Once the line with "s' L', MarkAcked" is found in the entries below, repeat it and each following line exactly, up to and including the line with "destruct (MarkAcked gen". Add no other lines.

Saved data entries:

——

(* ===== verification/WalIndex.v ===== *)
(** * The per-generation index of the write-ahead log

    wal.go keeps, beside the segments, the highest user sequence number of each
    generation, the generations that have anything to replay and the generation of the
    last append. The transport decides from these which acknowledgements to believe and
    what to replay, so they have to agree with the segments.

    The theorem: on a file system that does not fail, any sequence of appends with
    generations that do not decrease, acknowledgements and restarts keeps the index
    complete, and the queries answer for every record that is on disk. *)

From S2P Require Import Prelude WalFrame WalFs Wal WalInv WalSpec WalRecover WalProps.
Open Scope Z_scope.

(** An open log without faults whose index is complete. *)
Record Indexed (max : Z) (o : Options) (L : Slots) (s : WAL * World) : Prop := mkIndexed {
  ix_log : LogState max o L s;
  ix_nofault : w_faults s.2 = [];
  ix_counts : Counted (w_highGen s.1) L s.1;
}.

Lemma Counted_top top top' L w : top ≤ top' → Counted top L w → Counted top' L w.
Proof. intros Ht [Ho Hg Hb Hd Ha]. constructor; try done. eapply Forall_impl; [exact Hb|]. cbn. lia. Qed.

(** The invariant of the proofs about the log, with the index. *)
Lemma Indexed_Inv max o L s gen q : LogState max o L s → w_faults s.2 = [] → (∀ q' p, has_rec L gen (AUser q' p) → q' ≤ q) →
  Counted gen L s.1 →
  Inv max o (ack_of s.1) (w_totalBytes s.1 + 16 * w_nextIndex s.1 - disk_bytes L) true (Some gen) (upto gen q) (w_nextIndex s.1) L s.
Proof. intros HL Hf Hq HC. destruct (LogState_exact _ _ _ _ _ _ HL Hf Hq). constructor; try done. by intros _ top [= <-]. Qed.

(** ** Operations that leave a field *)

Section same_field.
Context {X : Type} (f : WAL → X).

Definition same_field {E A} (m : WalM E A) : Prop := ∀ s, f (m s).2.1 = f s.1.

Lemma same_bind {E A B} (m : WalM E A) (k : A → WalM E B) : same_field m → (∀ a, same_field (k a)) → same_field (bindM m k).
Proof. intros Hm Hk s. unfold bindM. specialize (Hm s). destruct (m s) as [[a|e] s1]; [|done]. by rewrite Hk. Qed.
Lemma same_lift {A} (m : Os A) : same_field (lift m : WalM OsErr A).
Proof. intros [w W]. unfold lift. cbn. by destruct (m W). Qed.
Lemma same_try {E E' A} (m : WalM E A) : same_field m → same_field (mtry m : WalM E' _).
Proof. intros Hm s. apply Hm. Qed.
Lemma same_get {E A} (g : WAL * World → A) : same_field (mget g : WalM E A).
Proof. by intros s. Qed.
Lemma same_ret {E A} (a : A) : same_field (ret a : WalM E A).
Proof. by intros s. Qed.
Lemma same_put {E} (g : WAL * World → WAL * World) : (∀ s, f (g s).1 = f s.1) → same_field (mput g : WalM E unit).
Proof. intros Hg s. apply Hg. Qed.

(** The field is independent of the counters that garbage collection updates. *)
Context (Hgens : ∀ d a w, f (set_gens d a w) = f w) (Htotal : ∀ n w, f (add_total n w) = f w).

Lemma same_prune {E} : same_field (prunePerGenMapsLocked : WalM E unit).
Proof.
  intros [w W]. unfold prunePerGenMapsLocked. cbn [fst snd]. destruct (os_ReadDir W) as [[names|e] W1]; [|done].
  destruct (surviving_gens names ∅ W1) as [[g|e] W2]; [apply Hgens | done].
Qed.

Ltac same_rules := repeat first
  [ apply same_bind; [|intros ?] | apply same_lift | apply same_try | apply same_prune | apply same_get | apply same_ret
  | apply same_put; intros ?; solve [apply Htotal | auto] | solve [auto]
  | match goal with |- same_field (match ?x with _ => _ end) => destruct x end ].

Lemma same_mark_loop l r : same_field (mark_acked_loop l r).
Proof. revert r. induction l as [|e l IH]; intros r; cbn [mark_acked_loop]; unfold remove_counted, this, modify; same_rules. Qed.

(** Acknowledging changes the watermark, whether or not it succeeds. *)
Lemma MarkAcked_field gen seq s :
  f (MarkAcked gen seq s).2.1 = f (if ack_advances s.1 gen seq then set_ack gen seq s.1 else s.1).
Proof.
  unfold MarkAcked. set (w := if ack_advances s.1 gen seq then set_ack gen seq s.1 else s.1).
  change (f w) with (f (w, s.2).1). unfold bindM at 1, modify at 1, mput at 1. cbn [fst snd]. fold w.
  match goal with |- f (?m (w, s.2)).2.1 = _ => assert (Hm : same_field m) end; [|apply Hm].
  pose proof same_mark_loop. unfold this. same_rules.
Qed.
End same_field.

Lemma MarkAcked_high gen seq s : w_highGen (MarkAcked gen seq s).2.1 = w_highGen s.1.
Proof. rewrite (MarkAcked_field w_highGen) by done. by destruct (ack_advances s.1 gen seq). Qed.

Lemma MarkAcked_ack gen seq s : ack_of (MarkAcked gen seq s).2.1 = new_ack (ack_of s.1) gen seq.
Proof.
  rewrite (MarkAcked_field ack_of) by done. unfold ack_advances, new_ack. cbn. by destruct (_ || _).
Qed.

(** An append that succeeds sets it. *)
Lemma Append_high q gen p s b s' : Append q gen p s = (Ok b, s') → w_highGen s'.1 = gen.
Proof.
  unfold Append, bindM at 1, mget. destruct (w_closed s.1); [done|]. destruct (w_fatalErr s.1); [done|].
  destruct (_ <? _); [done|]. unfold bindM at 1. destruct (reclaim gen s) as [[[]|e] s1]; [|done].
  unfold append_record. unfold bindM at 1. destruct (roll_generation gen s1) as [[r|e] s2]; [|done].
  unfold bindM at 1. destruct (open_first gen s2) as [[[]|e] s3]; [|done].
  unfold bindM at 1. destruct (roll_full gen p s3) as [[[]|e] s4]; [|done].
  unfold bindM at 1. destruct (ambiguous "write-record" _ s4) as [[[]|e] s5]; [|done].
  destruct (o_SyncMode (w_opts s.1)); [unfold bindM at 1; destruct (ambiguous "sync" _ s5) as [[[]|e] s6]; [|done]|];
    unfold bindM, mput, ret; by intros [= _ <-].
Qed.

(** ** Preservation *)

(** The records of the log before an append, and the new one. *)
Definition grown (L : Slots) (q gen : Z) (p : bytes) (g u : Z) (p' : bytes) : Prop :=
  has_rec L g (AUser u p') ∨ (g = gen ∧ u = q ∧ p' = p).

Lemma Inv_grown max o k c0 nf gt n L s q gen p : Inv max o k c0 nf gt (upto gen q) n L s →
  Inv max o k c0 nf gt (λ g u p', upto gen q g u p' ∧ grown L q gen p g u p') n L s.
Proof.
  intros [H1 H2 H3 H4 H5 H6 H7 H8 H9 Hus H11 H12 H13]. constructor; try done. rewrite Forall_forall in Hus. apply Forall_forall.
  intros x Hx. destruct (Hus x Hx) as [Hs HU]. split; [done|]. rewrite Forall_forall in HU. apply Forall_forall.
  intros [u p'|l] Hr; [|done]. split; [exact (HU (AUser u p') Hr)|]. left. by exists x.
Qed.

Lemma Indexed_append_exact max o L s q gen p : Indexed max o L s → w_nextIndex s.1 + 4 < 2 ^ 64 → Appendable max L q gen p →
  w_highGen s.1 ≤ gen → ∃ b s' L0 a i, let L' := L0 ++ [(add_rec (AUser q p) a, i)] in
    Append q gen p s = (Ok b, s') ∧ Indexed max o L' s' ∧ a_gen a = gen ∧ a_live a = true ∧ w_meta s'.2 = w_meta s.2 ∧
    ∀ g q' p', has_rec L' g (AUser q' p') → grown L q gen p g q' p'.
Proof.
  intros [HL Hf HC] Hn [Hg Hq Hqs Hp Hord] Hgen.
  pose proof (Inv_grown _ _ _ _ _ _ _ _ _ _ _ p (Indexed_Inv _ _ _ _ _ _ HL Hf Hord (Counted_top _ gen _ _ Hgen HC))) as HI.
  destruct HL as [_ Ho Hmax H38 Hn0]. pose proof Ho as (_ & Hsz & Hmode). set (c0 := _ - disk_bytes L) in HI. set (U := λ _, _) in HI.
  assert (Ht : triple (Inv max o (ack_of s.1) c0 true (Some gen) U (w_nextIndex s.1) L) (Append q gen p)
    (λ _, Appended max o (ack_of s.1) c0 true (Some gen) U (w_nextIndex s.1) L q gen p) (λ _, True)).
  { apply t_Append; try done; unfold U, upto, top_is; [by intros top [= <-] | by intros u p' [Hu _]; apply Hu|].
    split; [lia|]. by right. }
  specialize (Ht s HI). pose proof (keeps_Append q gen p s) as Hkm.
  destruct (Append q gen p s) as [[b|e] s'] eqn:Happ; [|by destruct Ht]. unfold meta_of, pair_meta in Hkm. cbn in Hkm.
  destruct Ht as [(n' & L0 & a & i & HI' & Hga & H1 & _ & _ & _ & Ha) Hf']. exists b, s', L0, a, i.
  split; [done|]. split; [|split_and!; try done].
  - constructor; [eapply Inv_LogState; [exact HI' | done.. | lia] | by apply Hf' |].
    rewrite (Append_high _ _ _ _ _ _ Happ). by apply HI'.
  - intros g q' p' (x & Hx & <- & Hr). pose proof (iv_users _ _ _ _ _ _ _ _ _ _ HI') as Hus. rewrite Forall_forall in Hus.
    destruct (Hus x Hx) as [_ HU]. rewrite Forall_forall in HU. apply (HU (AUser q' p') Hr).
Qed.

Lemma Indexed_append max o L s q gen p : Indexed max o L s → w_nextIndex s.1 + 4 < 2 ^ 64 → Appendable max L q gen p →
  w_highGen s.1 ≤ gen → ∃ b s' L', Append q gen p s = (Ok b, s') ∧ Indexed max o L' s'.
Proof.
  intros HI Hn Hap Hg. destruct (Indexed_append_exact max o L s q gen p HI Hn Hap Hg) as (b & s' & L0 & a & i & Happ & HI' & _).
  by eexists b, s', _.
Qed.

Lemma Indexed_ack max o L s gen seq : Indexed max o L s →
  ∃ s' L', MarkAcked gen seq s = (Ok tt, s') ∧ Indexed max o L' s' ∧ L' `sublist_of` L ∧
    ack_of s'.1 = new_ack (ack_of s.1) gen seq ∧ w_nextIndex s'.1 = w_nextIndex s.1 ∧
    (∀ x, x ∈ L → x ∈ L' ∨ fully_acked (ack_of s'.1) x.1 = true) ∧ w_meta s'.2 = Some (ack_meta o (ack_of s'.1)).
Proof.
  intros [HL Hf HC].
  assert (HI : Inv max o (ack_of s.1) (w_totalBytes s.1 + 16 * w_nextIndex s.1 - disk_bytes L) true (Some (w_highGen s.1))
    (λ _ _ _, True) (w_nextIndex s.1) L s).
  { destruct (ls_inv _ _ _ _ HL). constructor; try done; [intros _; lia | by intros _ | by intros _ top [= <-]]. }
  destruct HL as [_ Ho Hmax H38 Hn]. pose proof (t_MarkAcked max Hmax o _ _ _ _ _ _ L gen seq s HI) as Ht.
  pose proof (MarkAcked_high gen seq s) as Hh.
  destruct (MarkAcked gen seq s) as [[[]|e] s']; [|by destruct Ht]. destruct Ht as [(L' & HI' & Hsub & Hm & Hall) Hf'].
  pose proof (iv_ack _ _ _ _ _ _ _ _ _ _ HI') as Hk. exists s', L'. rewrite Hk. split_and!; try done; [|apply HI'].
  constructor; [by eapply Inv_LogState | by apply Hf' |]. cbn in Hh. rewrite Hh. by apply HI'.
Qed.

Lemma sorted_last_max (l : list Z) x y : StronglySorted Z.le l → last l = Some y → x ∈ l → x ≤ y.
Proof.
  intros Hs [l' ->]%last_Some Hx. apply StronglySorted_app in Hs as (Hle & _ & _).
  apply elem_of_app in Hx as [Hx|Hx%list_elem_of_singleton]; [|by subst; lia]. apply Hle; [done|]. by apply list_elem_of_singleton.
Qed.

(** The live segment stays. *)
Lemma Indexed_ack_live max o L0 x s gen seq s' L' : Indexed max o (L0 ++ [x]) s → a_live x.1 = true →
  (MarkAcked gen seq s).2 = s' → Indexed max o L' s' → L' `sublist_of` L0 ++ [x] → ∃ L0', L' = L0' ++ [x].
Proof.
  intros [HL _ _] Hx Hm [HL' _ _] Hsub.
  pose proof (iv_live _ _ _ _ _ _ _ _ _ _ (ls_inv _ _ _ _ HL)) as Hlive. pose proof (iv_live _ _ _ _ _ _ _ _ _ _ (ls_inv _ _ _ _ HL')) as Hlive'.
  assert (Hc : w_current s'.1 = w_current s.1).
  { rewrite <- Hm, (MarkAcked_field w_current) by done. by destruct (ack_advances s.1 gen seq). }
  rewrite Hc in Hlive'. destruct (w_current s.1) as [seg|]; cbn in Hlive, Hlive'.
  - destruct Hlive as (L1 & a & i & [<- ->]%app_inj_tail & HF & _). destruct Hlive' as (L2 & a' & i' & -> & _ & Ha' & _).
    exists L2. do 2 f_equal. assert (Hin : (a', i') ∈ L0 ++ [(a, i)]).
    { eapply elem_of_sublist; [|exact Hsub]. apply elem_of_app. right. by apply list_elem_of_singleton. }
    apply elem_of_app in Hin as [Hin|Hin%list_elem_of_singleton]; [|done]. rewrite Forall_forall in HF. specialize (HF _ Hin).
    unfold is_sealed_slot in HF. cbn in HF. congruence.
  - apply Forall_app in Hlive as [_ Hl]. inversion Hl as [|? ? Hs _]; subst. unfold is_sealed_slot in Hs. congruence.
Qed.

(** Opening the directory again. *)
Lemma Indexed_reopen max o L s : Indexed max o L s → meta_ok o (w_meta s.2) → w_nextIndex s.1 + 3 < 2 ^ 64 →
  ∃ w W, Open o s.2 = (Ok w, W) ∧ Indexed max o L (w, W) ∧
    w_meta W = w_meta s.2 ∧ w_highGen w = high_gen_of L ∧ w_nextIndex w = next_of L.
Proof.
  intros [HL Hf HC] Hmeta Hn. pose proof (ls_inv _ _ _ _ HL) as HI.
  assert (HCr : CrashedLog max L [] s.2) by (eapply Live_crashed; [apply HL | apply HI..]).
  pose proof (next_of_bound _ _ _ _ HL Hn) as Hnext.
  pose proof (open_recovers max o L [] s.2 (ls_opts _ _ _ _ HL) (ls_max _ _ _ _ HL) (ls_marker _ _ _ _ HL) HCr
    (LogState_sorted _ _ _ _ HL) Hmeta Hnext) as Hopen.
  assert (Hnf : NF true s.2) by (by intros _).
  pose proof (t_Open max o (w_meta s.2) true L [] (ls_max _ _ _ _ HL) ltac:(pose proof (ls_marker _ _ _ _ HL); lia)
    (ls_opts _ _ _ _ HL) Hmeta Hnext s.2 (conj (conj HCr eq_refl) Hnf)) as Ht.
  destruct (Open o s.2) as [[w|e] W]; [|done]. destruct Ht as [((_ & _ & Hg) & _ & _ & Hcov) _]. specialize (Hcov eq_refl).
  destruct Hopen as [(HL' & _ & HM & _ & _ & Hnx) Hf']. exists w, W. split; [done|]. split; [|done].
  constructor; [done | by apply Hf' |]. cbn. destruct HC as [Hord Hgens Htop _ _]. constructor; try done.
  - rewrite Hg. apply Forall_forall. intros x Hx. unfold high_gen_of. destruct (last L) as [y|] eqn:Hl; cbn.
    + eapply (sorted_last_max _ _ _ Hgens); [by rewrite fmap_last, Hl|]. apply list_elem_of_fmap. by exists x.
    + apply last_None in Hl as ->. by apply not_elem_of_nil in Hx.
  - intros x q Hx. by apply Hcov.
  - intros x Hx. by apply Hcov.
Qed.
(* ===== verification/ProxyHooks.v ===== *)
(** * Proxy hooks and declared services

    internal/proxy: hooks.go (the hook registry), credshook.go (leak guard,
    credential substitution, header injection) and declared_service.go (requests
    below [/svc/<name>/]), over the tables of [CredTable] and the service policy of
    [HttpService].

    A request is a record of the fields the code reads and writes; hooks are
    records of functions that return the changed request. The upstream, the
    approvals manager and SHA-256 are parameters. A body is absent, readable or
    fails to read; [http.NoBody] is a readable empty body. Log lines of the
    structured logger and timestamps are left out; what is handed to the body and
    request store is kept, in order.

    The theorems follow a request from the policy check through the guard and the
    substitution to the upstream, and the response back. Two of them isolate where
    the code does less than it intends: the guard only looks at the first
    registered credential it finds, and the policy sees the path only up to its
    first question mark. *)

From S2P Require Import Prelude ShellParse PolicyEngine HttpService CredTable.

Local Open Scope nat_scope.

(** ** net/http and net/url *)

Notation Header := (gmap string (list string)).

Definition validHeaderFieldByte (c : ascii) : bool := alnum c || str_mem c "!#$%&'*+-.^_`|~".
Definition block_record (rec : ToolCallRecord) : ToolCallRecord :=
  mkRecord (Timestamp rec) (ServerID rec) (ToolName rec) (ToolCallID rec) (RequestID rec) "block" (Category rec).

Fixpoint mark_back (p : ToolCallRecord → bool) (w : list ToolCallRecord) : list ToolCallRecord :=
  match w with
  | [] => []
  | rec :: w => if String.eqb (Action rec) "allow" && p rec then block_record rec :: w
                else rec :: mark_back p w
  end.

Definition mark (p : ToolCallRecord → bool) (w : list ToolCallRecord) : list ToolCallRecord :=
  rev (mark_back p (rev w)).

Definition MarkBlocked (a : SessionAnalyzer) (serverID toolName toolCallID requestID : string) : SessionAnalyzer :=
  set_window a (mark (mark_matches serverID toolName toolCallID requestID) (window a)).

(** The server IDs that [CheckServerSimilarity] collects. *)
Definition known_servers (a : SessionAnalyzer) (newServerID : string) : gset string :=
  (list_to_set (ServerID <$> window a) ∪ dom (bursts a) ∪
   list_to_set ((map_to_list (shadows a)) ≫= λ kv, [OriginalServerID kv.2; NewServerID kv.2]))
  ∖ {[newServerID]}.

(** *** A monitor with the whole history

    The same rules over every call of the session instead of the bounded window and
    the pruned timestamps. *)
Record Monitor := mkMonitor {
  m_hist : list ToolCallRecord;      (** every call, in order *)
  m_calls : list (string * Z);       (** calls that reached the burst rule *)
  m_shadows : gmap string shadowInfo }.

Inductive Op :=
| OpCall (serverID toolName toolCallID requestID : string) (now : Z)
| OpMark (serverID toolName toolCallID requestID : string)
| OpOverwrite (toolName oldServerID newServerID : string)
| OpClear (toolName : string).

Section monitor.
Context `{GoLib} (c : Config).

Definition burst_counts : bool := burst_Enabled c && negb (burst_MaxCalls c <=? 0)%Z.

Definition calls_since (m : Monitor) (serverID : string) (from : Z) : list (string * Z) :=
  List.filter (λ st, String.eqb st.1 serverID && (from <=? st.2)%Z) (m_calls m).

Definition seen_since (m : Monitor) (p : ToolCallRecord → bool) (from : Z) : bool :=
  existsb (λ rec, p rec && (from <=? Timestamp rec)%Z) (m_hist m).

(** The rule that stops a call, in order of precedence. *)
Definition m_verdict (m : Monitor) (serverID toolName requestID : string) (now : Z) : option string :=
  if default false (shadow_Enabled c) && bool_decide (is_Some (m_shadows m !! toolName))
  then Some "shadow_tool"
  else if burst_counts &&
    (burst_MaxCalls c <=? Z.of_nat (length (calls_since m serverID (now - burst_Window c)) + 1))%Z
  then Some "burst"
  else if rts_Enabled c && String.eqb (Classify toolName) CategorySend &&
    seen_since m (foreign_read serverID) (now - rts_Window c)
  then Some "read_then_send"
  else if flow_Enabled c && isSuspiciousCategory (Classify toolName) &&
    seen_since m (λ rec, foreign_read serverID rec &&
      negb (same_turn c && negb (String.eqb (RequestID rec) requestID))) (now - flow_Window c)
  then Some "cross_server_flow"
  else None.

Definition m_step (m : Monitor) (op : Op) : Monitor * list (option string) :=
  match op with
  | OpCall s t i r now =>
      let v := m_verdict m s t r now in
      let counted := burst_counts && negb (bool_decide (v = Some "shadow_tool")) in
      (mkMonitor (m_hist m ++ [record_of s t i r (if v then "block" else "allow") now])
         (if counted then m_calls m ++ [(s, now)] else m_calls m) (m_shadows m), [v])
  | OpMark s t i r => (mkMonitor (mark (mark_matches s t i r) (m_hist m)) (m_calls m) (m_shadows m), [])
  | OpOverwrite t o n => (mkMonitor (m_hist m) (m_calls m) (<[t := mkShadow o n]> (m_shadows m)), [])
  | OpClear t => (mkMonitor (m_hist m) (m_calls m) (delete t (m_shadows m)), [])
  end.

——

Your solution:
  ∃ s' L', MarkAcked gen seq s = (Ok tt, s') ∧ Indexed max o L' s' ∧ L' `sublist_of` L ∧
    ack_of s'.1 = new_ack (ack_of s.1) gen seq ∧ w_nextIndex s'.1 = w_nextIndex s.1 ∧
    (∀ x, x ∈ L → x ∈ L' ∨ fully_acked (ack_of s'.1) x.1 = true) ∧ w_meta s'.2 = Some (ack_meta o (ack_of s'.1)).
Proof.
  intros [HL Hf HC].
  assert (HI : Inv max o (ack_of s.1) (w_totalBytes s.1 + 16 * w_nextIndex s.1 - disk_bytes L) true (Some (w_highGen s.1))
    (λ _ _ _, True) (w_nextIndex s.1) L s).
  { destruct (ls_inv _ _ _ _ HL). constructor; try done; [intros _; lia | by intros _ | by intros _ top [= <-]]. }
  destruct HL as [_ Ho Hmax H38 Hn]. pose proof (t_MarkAcked max Hmax o _ _ _ _ _ _ L gen seq s HI) as Ht.
  pose proof (MarkAcked_high gen seq s) as Hh.
  destruct (MarkAcked gen seq s) as [[[]|e] s']; [|by destruct Ht]. destruct Ht as [(L' & HI' & Hsub & Hm & Hall) Hf'].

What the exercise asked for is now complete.